In Fulbaria, a village that sits a few hours' drive north of the capital Dhaka, operations at another battery recycling factory owned by a Chinese company are in full swing.

On one side are verdant paddy fields. On the other, a pipe spews murky water into a brackish pool bordered by dead lands, caked with thick orange mud.

"As a child, I used to bring food to my father when he was in the fields. The landscape was magnificent, green, the water was clear," engineer and local resident Rakib Hasan, 34, told AFP.

"You see what it looks like now. It's dead, forever," he added. "They've killed our village."

Hasan complained about the factory's pollution, prompting a judge to declare it illegal and order the power be shut off -- a decision later reversed by the country's supreme court.

"The factory bought off the local authorities," Hasan said. "Our country is poor, many people are corrupt."

Neither the company nor the Chinese embassy in Dhaka responded to AFP's requests for comment on the factory's operations.

Syeda Rizwana Hasan, who helms Bangladesh's environment ministry, declined to comment on the case because it was still before the courts.

"We regularly conduct operations against the illegal production and recycling of electric batteries," she said.

"But these efforts are often insufficient given the scale of the phenomenon."

- 'Unaware of the dangers' -

Informal battery recycling is a booming business in Bangladesh.

It is driven largely by the mass electrification of rickshaws -- a formerly pedal-powered means of conveyance popular in both big cities and rural towns.

More than four million rickshaws are found on Bangladeshi roads and authorities estimate the market for fitting them all with electric motors and batteries at around $870 million.

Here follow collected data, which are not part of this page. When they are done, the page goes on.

(* ===== verification/Cpustats.v ===== *)
(** * Processor times (cpustats/cpustats.c)

    The static variables are the state. The contents of /proc/stat and of the files of
    the frequencies are parameters; a file that cannot be opened ends the program,
    which is [None], as is an access outside an array. *)

From stdpp Require Import pretty.
From Stdlib Require Import String.
From S2P Require Import Prelude Bytes Scanf.

Record freq_info := mk_freq_info { fi_freq : Z; fi_time : Z }.
Record cpu_times := mk_cpu_times {
  utime : Z; ntime : Z; stime : Z; itime : Z; iowtime : Z; irqtime : Z; sirqtime : Z
}.
Record cpu_info := mk_cpu_info { c_times : cpu_times; c_freqs : list freq_info }.

Record cpustats := mk_cpustats {
  old_total_cpu : cpu_info; new_total_cpu : cpu_info;
  old_cpus : list cpu_info; new_cpus : list cpu_info;
  aggregate_freq_stats : bool
}.

(** What the files hold at a reading: /proc/stat, and time_in_state of each processor. *)
Record sys_files := mk_sys_files { f_stat : option (list Z); f_time_in_state : nat -> option (list Z) }.

Definition lits (s : list Z) : list directive := Lit <$> s.

(** ** Reading *)

Definition times_format : list directive :=
  [Uns 64; Space; Uns 64; Space; Uns 64; Space; Uns 64; Space; Uns 64; Space; Uns 64; Space; Uns 64; Space;
   Dec false; Space; Dec false; Space; Dec false; Space].
Definition total_format : list directive := lits (str "cpu"%string) ++ [Space] ++ times_format.
Definition cpu_format (i : nat) : list directive := lits (str ("cpu" ++ pretty i)%string) ++ [Space] ++ times_format.

(** The members in order, as far as [fscanf] gets. *)
Definition store_times (vs : list value) (t : cpu_times) : cpu_times :=
  let nth i old := match vs !! i with Some (Num_ v) => v | _ => old end in
  mk_cpu_times (nth 0%nat (utime t)) (nth 1%nat (ntime t)) (nth 2%nat (stime t)) (nth 3%nat (itime t))
    (nth 4%nat (iowtime t)) (nth 5%nat (irqtime t)) (nth 6%nat (sirqtime t)).

Definition freq_format : list directive := [Uns 32; Space; Uns 64; Space].
Definition store_freq (vs : list value) (f : freq_info) : freq_info :=
  match vs with
  | [Num_ a] => mk_freq_info a (fi_time f)
  | [Num_ a; Num_ b] => mk_freq_info a b
  | _ => f
  end.

(** The loop of [read_freq_stats]: the frequencies of the processor, and of the total
    if they are aggregated. *)
Fixpoint freq_loop (aggregate : bool) (s : list Z) (freqs total : list freq_info) :
    option (list freq_info * list freq_info) :=
  match freqs with
  | [] => Some ([], total)
  | f :: freqs =>
      let '(vs, s) := fscanf freq_format s in
      let f := store_freq vs f in
      match total with
      | t :: total' =>
          '(fs, ts) ← freq_loop aggregate s freqs total';
          Some (f :: fs, (if aggregate then mk_freq_info (fi_freq f) (u64 (fi_time t + fi_time f)) else t) :: ts)
      | [] =>
          if aggregate then None
          else '(fs, ts) ← freq_loop aggregate s freqs []; Some (f :: fs, ts)
      end
  end.
Definition read_freq_stats (files : sys_files) (aggregate : bool) (i : nat) (cpu total : cpu_info) : option (cpu_info * cpu_info) :=
  s ← f_time_in_state files i;
  '(fs, ts) ← freq_loop aggregate s (c_freqs cpu) (c_freqs total);
  Some (mk_cpu_info (c_times cpu) fs, mk_cpu_info (c_times total) ts).

(** The loop over the processors. *)
Fixpoint cpu_loop (files : sys_files) (aggregate : bool) (s : list Z) (i : nat) (cpus : list cpu_info) (total : cpu_info) :
    option (list cpu_info * cpu_info) :=
  match cpus with
  | [] => Some ([], total)
  | cpu :: cpus =>
      let '(vs, s) := fscanf (cpu_format i) s in
      '(cpu, total) ← read_freq_stats files aggregate i (mk_cpu_info (store_times vs (c_times cpu)) (c_freqs cpu)) total;
      '(cpus, total) ← cpu_loop files aggregate s (S i) cpus total;
      Some (cpu :: cpus, total)
  end.

(** [read_stats] into [total] and [cpus]. *)
Definition read_stats (files : sys_files) (aggregate : bool) (total : cpu_info) (cpus : list cpu_info) :
    option (cpu_info * list cpu_info) :=
  s ← f_stat files;
  let '(vs, s) := fscanf total_format s in
  let total := mk_cpu_info (store_times vs (c_times total))
    (if aggregate then (fun f => mk_freq_info (fi_freq f) 0) <$> c_freqs total else c_freqs total) in
  '(cpus, total) ← cpu_loop files aggregate s 0 cpus total;
  Some (total, cpus).

(** ** Printing *)

Definition get_cpu_total_time (c : cpu_info) : Z :=
  let t := c_times c in
  u64 (utime t + ntime t + stime t + itime t + iowtime t + irqtime t + sirqtime t).

(** The differences, printed as [long]. *)
Definition delta (new old : Z) : Z := s64 (new - old).
Definition time_deltas (new old : cpu_info) : list Z :=
  (fun f => delta (f (c_times new)) (f (c_times old))) <$> [utime; ntime; stime; itime; iowtime; irqtime; sirqtime].
(** [print_freq_stats]: the rows and the total, which is a [long]. *)
Definition freq_deltas (new old : cpu_info) : list (Z * Z) :=
  zip_with (fun f g => (fi_freq f, delta (fi_time f) (fi_time g))) (c_freqs new) (c_freqs old).
Definition freq_total (new old : cpu_info) : Z :=
  foldl (fun a r => s64 (a + r.2)) 0 (freq_deltas new old).

Record cpu_row := mk_cpu_row {
  row_deltas : list Z;
  row_total : option Z;
  row_freqs : option (list (Z * Z) * option Z)
}.

(** [print_cpu_stats] *)
Definition print_freq_stats (minimal : bool) (new old : cpu_info) : option (list (Z * Z) * option Z) :=
  match c_freqs new with
  | [] => None
  | _ => Some (freq_deltas new old, if minimal then None else Some (freq_total new old))
  end.
Definition print_cpu_stats (minimal : bool) (new old : cpu_info) (print_freq : bool) : cpu_row :=
  if negb minimal then
    mk_cpu_row (time_deltas new old) (Some (delta (get_cpu_total_time new) (get_cpu_total_time old)))
      (if print_freq then print_freq_stats minimal new old else None)
  else mk_cpu_row (time_deltas new old) None (print_freq_stats minimal new old).

(** Whether a processor spent its time at other frequencies than the first: the times
    up to the first that differs. The first processor may have fewer frequencies. *)
Fixpoint freq_differs (new old new0 old0 : list freq_info) : option bool :=
  match new, old with
  | a :: new, b :: old =>
      match new0, old0 with
      | a0 :: new0, b0 :: old0 =>
          if u64 (fi_time a - fi_time b) =? u64 (fi_time a0 - fi_time b0) then freq_differs new old new0 old0 else Some true
      | _, _ => None
      end
  | _, _ => Some false
  end.
Fixpoint any_differs (news olds : list cpu_info) (new0 old0 : cpu_info) : option bool :=
  match news, olds with
  | new :: news, old :: olds =>
      d ← freq_differs (c_freqs new) (c_freqs old) (c_freqs new0) (c_freqs old0);
      if d : bool then Some true else any_differs news olds new0 old0
  | _, _ => Some false
  end.
Definition should_print_freq_stats (news olds : list cpu_info) : option bool :=
  match news, olds with
  | new0 :: news, old0 :: olds => any_differs news olds new0 old0
  | _, _ => Some false
  end.

Definition same_freqs (a b : cpu_info) : bool :=
  Nat.eqb (length (c_freqs a)) (length (c_freqs b)) &&
  bool_decide ((fi_freq <$> c_freqs a) = (fi_freq <$> c_freqs b)).
Definition should_aggregate_freq_stats (cpus : list cpu_info) : bool :=
  match cpus with
  | [] => true
  | c0 :: cs => forallb (fun c => same_freqs c c0) cs
  end.

(** [print_stats]: the row of the total, then those of the processors. *)
Definition print_stats (minimal : bool) (s : cpustats) : option (list cpu_row) :=
  print_freq ← should_print_freq_stats (new_cpus s) (old_cpus s);
  Some (print_cpu_stats minimal (new_total_cpu s) (old_total_cpu s) true ::
    zip_with (fun new old => print_cpu_stats minimal new old print_freq) (new_cpus s) (old_cpus s)).

(** ** The program *)

(** The number of processors of a file that holds 0 or 0-N. *)
Definition MAX_BUF_SIZE : nat := 64.
Definition get_cpu_count_from_file (file : option (list Z)) : option Z :=
  s ← file; '(line, _) ← fgets MAX_BUF_SIZE s;
  let line := c_string line in
  if bool_decide (line = str "0"%string ++ [10]) then Some 1
  else match sscanf (length line) (lits (str "0-"%string) ++ [Dec true; Space]) line with
       | [Num_ n] => Some (s32 (n + 1))
       | _ => None
       end.
Definition get_cpu_count (present online : option (list Z)) : option Z :=
  n ← get_cpu_count_from_file present; m ← get_cpu_count_from_file online;
  if n =? m then Some n else None.

(** The number of lines of time_in_state up to one that has no frequency. *)
Fixpoint count_freqs (fuel : nat) (s : list Z) : nat :=
  match fuel with
  | O => O
  | S fuel =>
      match fscanf [Uns 64; Space; Dec false; Space] s with
      | (Num_ f :: _, r) => if f =? 0 then O else S (count_freqs fuel r)
      | _ => O
      end
  end.
Definition get_freq_scales_count (files : sys_files) (i : nat) : option nat :=
  s ← f_time_in_state files i; Some (count_freqs (length s) s).

(** One turn of the loop: the buffers are swapped, read and printed. *)
Definition turn (minimal : bool) (files : sys_files) (s : cpustats) : option (cpustats * list cpu_row) :=
  '(total, cpus) ← read_stats files (aggregate_freq_stats s) (old_total_cpu s) (old_cpus s);
  let s := mk_cpustats (new_total_cpu s) total (new_cpus s) cpus (aggregate_freq_stats s) in
  rows ← print_stats minimal s; Some (s, rows).

Fixpoint turns (minimal : bool) (l : list sys_files) (s : cpustats) : option (list (list cpu_row)) :=
  match l with
  | [] => Some []
  | files :: l => '(s, rows) ← turn minimal files s; rest ← turns minimal l s; Some (rows :: rest)
  end.

(** The set-up of [main] with [n] processors; [uninit] are times and frequencies that
    [malloc] found. The statistics are read twice if they are aggregated. *)
Fixpoint init_cpus (files : sys_files) (uninit_times : cpu_times) (uninit : freq_info) (ixs : list nat) : option (list cpu_info) :=
  match ixs with
  | [] => Some []
  | i :: ixs =>
      n ← get_freq_scales_count files i;
      cs ← init_cpus files uninit_times uninit ixs;
      Some (mk_cpu_info uninit_times (replicate n uninit) :: cs)
  end.
Definition no_times : cpu_times := mk_cpu_times 0 0 0 0 0 0 0.
Definition start (n : nat) (uninit_times : cpu_times) (uninit : freq_info) (files first second : sys_files) : option cpustats :=
  cpus ← init_cpus files uninit_times uninit (seq 0 n);
  '(total, new) ← read_stats first false (mk_cpu_info no_times []) cpus;
  if should_aggregate_freq_stats new then
    c0 ← new !! 0%nat;
    let freqs := replicate (length (c_freqs c0)) uninit in
    '(total, new) ← read_stats second true (mk_cpu_info (c_times total) freqs) new;
    Some (mk_cpustats (mk_cpu_info no_times freqs) total cpus new true)
  else Some (mk_cpustats (mk_cpu_info no_times []) total cpus new false).

(** [main] after its options: the rows of each turn. *)
Definition cpustats_main (minimal : bool) (present online : option (list Z)) (uninit_times : cpu_times) (uninit : freq_info)
    (files first second : sys_files) (l : list sys_files) : option (list (list cpu_row)) :=
  n ← get_cpu_count present online;
  s ← start (Z.to_nat n) uninit_times uninit files first second;
  turns minimal l s.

"It's the downside of going all-electric," said Maya Vandenant of the UN children's agency, which is pushing a strategy to clean up the industry with tighter regulations and tax incentives.

"Most people are unaware of the dangers," she said, adding that the public health impacts are forecast to be a 6.9 percent dent to the national economy.

Muhammad Anwar Sadat of Bangladesh's health ministry warned that the country could not afford to ignore the scale of the problem.

"If we do nothing," he told AFP, "the number of people affected will multiply three or fourfold in the next two years."